Дым и зеркала (СИ), стр. 85

В общем, остаток пути прошёл в тишине, которая никого из присутствующих не тяготила.

Мост, являвшийся целью нашего путешествия, уже много лет не использовался по назначению. Эта красивая арка без опор, выгнувшаяся между двух берегов каньона, была одной из основных достопримечательностей города, и почти исключительно в таком качестве существовала. Туристов, правда, на мост не пускали; каменная дорога не имела перил, и во избежание несчастных случаев её закрыли для посещений. Да это никого особо не расстраивало: полюбоваться пейзажами можно было с нового, работающего моста, а этой достопримечательностью — со стороны, с берега.

По легенде этот мост соорудил сам Тайр, когда вёл свой народ в пригодные для поселения места. И нельзя сказать, что легенда не имела под собой оснований: по всем законам физики конструкция давно должна была рухнуть.

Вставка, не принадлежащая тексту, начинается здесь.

(** The protocol constants of [github.com/ethereum/go-ethereum/params]. *)
Module params.
Class Lib := {
  BalanceGasEIP150 : Z;
  BalanceGasEIP1884 : Z;
  BalanceGasFrontier : Z;
  CallCreateDepth : Z;
  CallGasEIP150 : Z;
  CallGasFrontier : Z;
  CallNewAccountGas : Z;
  CallStipend : Z;
  CallValueTransferGas : Z;
  ColdAccountAccessCostEIP2929 : Z;
  ColdSloadCostEIP2929 : Z;
  CopyGas : Z;
  Create2Gas : Z;
  CreateBySelfdestructGas : Z;
  CreateDataGas : Z;
  CreateGas : Z;
  ExpByteEIP158 : Z;
  ExpByteFrontier : Z;
  ExpGas : Z;
  ExtcodeCopyBaseEIP150 : Z;
  ExtcodeCopyBaseFrontier : Z;
  ExtcodeHashGasConstantinople : Z;
  ExtcodeHashGasEIP1884 : Z;
  ExtcodeSizeGasEIP150 : Z;
  ExtcodeSizeGasFrontier : Z;
  InitCodeWordGas : Z;
  JumpdestGas : Z;
  Keccak256Gas : Z;
  Keccak256WordGas : Z;
  LogDataGas : Z;
  LogGas : Z;
  LogTopicGas : Z;
  MaxCodeSize : Z;
  MaxInitCodeSize : Z;
  MemoryGas : Z;
  NetSstoreCleanGas : Z;
  NetSstoreClearRefund : Z;
  NetSstoreDirtyGas : Z;
  NetSstoreInitGas : Z;
  NetSstoreNoopGas : Z;
  NetSstoreResetClearRefund : Z;
  NetSstoreResetRefund : Z;
  QuadCoeffDiv : Z;
  SelfdestructGasEIP150 : Z;
  SelfdestructRefundGas : Z;
  SloadGasEIP150 : Z;
  SloadGasEIP1884 : Z;
  SloadGasEIP2200 : Z;
  SloadGasFrontier : Z;
  SstoreClearGas : Z;
  SstoreClearsScheduleRefundEIP2200 : Z;
  SstoreClearsScheduleRefundEIP3529 : Z;
  SstoreRefundGas : Z;
  SstoreResetGas : Z;
  SstoreResetGasEIP2200 : Z;
  SstoreSentryGasEIP2200 : Z;
  SstoreSetGas : Z;
  SstoreSetGasEIP2200 : Z;
  StackLimit : Z;
  WarmStorageReadCostEIP2929 : Z;
  EcrecoverGas : Z;
  Sha256BaseGas : Z;
  Sha256PerWordGas : Z;
  Ripemd160BaseGas : Z;
  Ripemd160PerWordGas : Z;
  IdentityBaseGas : Z;
  IdentityPerWordGas : Z;
  Bn256AddGasByzantium : Z;
  Bn256AddGasIstanbul : Z;
  Bn256ScalarMulGasByzantium : Z;
  Bn256ScalarMulGasIstanbul : Z;
  Bn256PairingBaseGasByzantium : Z;
  Bn256PairingBaseGasIstanbul : Z;
  Bn256PairingPerPointGasByzantium : Z;
  Bn256PairingPerPointGasIstanbul : Z;
  Bls12381G1AddGas : Z;
  Bls12381G1MulGas : Z;
  Bls12381G2AddGas : Z;
  Bls12381G2MulGas : Z;
  Bls12381PairingBaseGas : Z;
  Bls12381PairingPerPairGas : Z;
  Bls12381MapG1Gas : Z;
  Bls12381MapG2Gas : Z;
  Bls12381MultiExpDiscountTable : list Z;
}.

— Ну что, пойдёшь со мной? — предложил Разрушитель, выбираясь из экипажа и подавая мне обе руки. Я с удовольствием позволила снять себя с высокого бортика и огляделась по сторонам, поправляя на голове платок. Солнце сияло практически в зените и пекло немилосердно, так что на пустыре перед мостом было особенно безлюдно. Только горячий сухой ветер колыхал зыбкое марево над раскалённым песком и камнями.

— Пойдём. Когда ещё получится прогуляться через Тайров мост? — улыбнулась я, цепляясь за руку мужчины. — Возложение Венца будет здесь, да? Мне кажется, это не слишком удачное место.

— Я бы даже сказал, это слишком неудачное место. Самое неудачное! — поморщился Дагор. — Да, на середине моста, якобы именно там происходило первое Возложение. Здесь Его Величество — наилучшая возможная мишень, и я совершенно не представляю, чем ему можно помочь. Чем ещё можно дополнительно обезопасить это место, помимо стандартных куполов защиты и оцепления на дне каньона и по его берегам, на которые уйдёт уйма народа и от которых вряд ли будет толк? — он страдальчески вздохнул.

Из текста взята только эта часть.